→ Task description: Retype exactly the stretch of lines that begins at the line containing "- simpl in C." and ends at the last line of the data, with no other lines.

*** Block opens ***

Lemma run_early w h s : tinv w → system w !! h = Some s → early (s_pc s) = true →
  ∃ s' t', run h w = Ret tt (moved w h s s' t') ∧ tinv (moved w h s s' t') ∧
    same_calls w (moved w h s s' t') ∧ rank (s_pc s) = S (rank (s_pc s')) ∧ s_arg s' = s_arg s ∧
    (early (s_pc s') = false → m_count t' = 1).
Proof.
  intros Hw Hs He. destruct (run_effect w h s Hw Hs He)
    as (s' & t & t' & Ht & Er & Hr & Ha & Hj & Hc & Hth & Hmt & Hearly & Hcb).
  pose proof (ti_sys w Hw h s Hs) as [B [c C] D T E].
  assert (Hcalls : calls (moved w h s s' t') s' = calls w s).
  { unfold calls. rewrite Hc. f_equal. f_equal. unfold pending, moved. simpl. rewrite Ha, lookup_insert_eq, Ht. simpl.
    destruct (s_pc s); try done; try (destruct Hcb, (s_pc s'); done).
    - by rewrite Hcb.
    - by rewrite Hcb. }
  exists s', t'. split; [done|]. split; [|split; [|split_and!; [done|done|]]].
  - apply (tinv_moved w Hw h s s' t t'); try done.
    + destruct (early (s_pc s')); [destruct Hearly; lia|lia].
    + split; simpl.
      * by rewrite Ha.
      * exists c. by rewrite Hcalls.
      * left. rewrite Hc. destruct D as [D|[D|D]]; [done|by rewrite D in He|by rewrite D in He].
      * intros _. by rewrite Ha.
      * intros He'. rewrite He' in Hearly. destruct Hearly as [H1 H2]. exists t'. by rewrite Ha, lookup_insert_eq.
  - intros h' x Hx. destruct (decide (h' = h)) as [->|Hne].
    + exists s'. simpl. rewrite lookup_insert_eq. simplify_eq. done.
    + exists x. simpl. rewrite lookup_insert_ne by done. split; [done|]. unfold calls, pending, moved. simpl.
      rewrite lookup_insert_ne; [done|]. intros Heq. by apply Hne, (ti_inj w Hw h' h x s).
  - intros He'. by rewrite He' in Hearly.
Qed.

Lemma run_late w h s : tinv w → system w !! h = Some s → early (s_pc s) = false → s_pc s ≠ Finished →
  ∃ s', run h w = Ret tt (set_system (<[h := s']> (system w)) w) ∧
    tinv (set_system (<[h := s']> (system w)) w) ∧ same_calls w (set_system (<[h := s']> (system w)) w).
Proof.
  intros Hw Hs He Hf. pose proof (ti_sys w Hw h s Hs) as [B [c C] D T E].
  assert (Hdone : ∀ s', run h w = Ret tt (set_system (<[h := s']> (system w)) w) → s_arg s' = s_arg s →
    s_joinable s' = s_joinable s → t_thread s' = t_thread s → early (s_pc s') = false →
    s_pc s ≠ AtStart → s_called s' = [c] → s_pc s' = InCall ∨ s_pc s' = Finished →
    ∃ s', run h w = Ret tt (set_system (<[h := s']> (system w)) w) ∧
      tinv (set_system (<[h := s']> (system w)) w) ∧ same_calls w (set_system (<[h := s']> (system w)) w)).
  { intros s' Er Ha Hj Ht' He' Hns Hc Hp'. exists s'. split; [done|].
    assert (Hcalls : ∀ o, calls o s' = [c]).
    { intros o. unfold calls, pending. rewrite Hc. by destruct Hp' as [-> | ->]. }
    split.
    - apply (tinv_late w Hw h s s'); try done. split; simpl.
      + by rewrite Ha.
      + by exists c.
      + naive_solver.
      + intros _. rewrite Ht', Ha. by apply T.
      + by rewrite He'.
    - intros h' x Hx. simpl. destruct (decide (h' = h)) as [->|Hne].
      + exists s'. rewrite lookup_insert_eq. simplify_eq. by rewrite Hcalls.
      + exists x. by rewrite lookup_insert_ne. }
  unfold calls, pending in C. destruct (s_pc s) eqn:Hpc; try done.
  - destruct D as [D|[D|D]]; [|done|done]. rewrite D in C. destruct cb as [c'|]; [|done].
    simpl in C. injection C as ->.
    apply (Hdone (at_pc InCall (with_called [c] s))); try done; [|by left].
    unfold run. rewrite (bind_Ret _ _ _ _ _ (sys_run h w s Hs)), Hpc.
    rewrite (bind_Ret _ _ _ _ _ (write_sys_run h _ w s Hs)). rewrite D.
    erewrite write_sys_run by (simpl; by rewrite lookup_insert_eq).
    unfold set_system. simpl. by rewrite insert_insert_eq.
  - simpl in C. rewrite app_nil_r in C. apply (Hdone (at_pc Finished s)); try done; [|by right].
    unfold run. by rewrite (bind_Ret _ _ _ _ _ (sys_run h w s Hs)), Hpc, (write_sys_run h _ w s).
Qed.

*** Block closes ***

→ Task response:
  - simpl in C. rewrite app_nil_r in C. apply (Hdone (at_pc Finished s)); try done; [|by right].
    unfold run. by rewrite (bind_Ret _ _ _ _ _ (sys_run h w s Hs)), Hpc, (write_sys_run h _ w s).
Qed.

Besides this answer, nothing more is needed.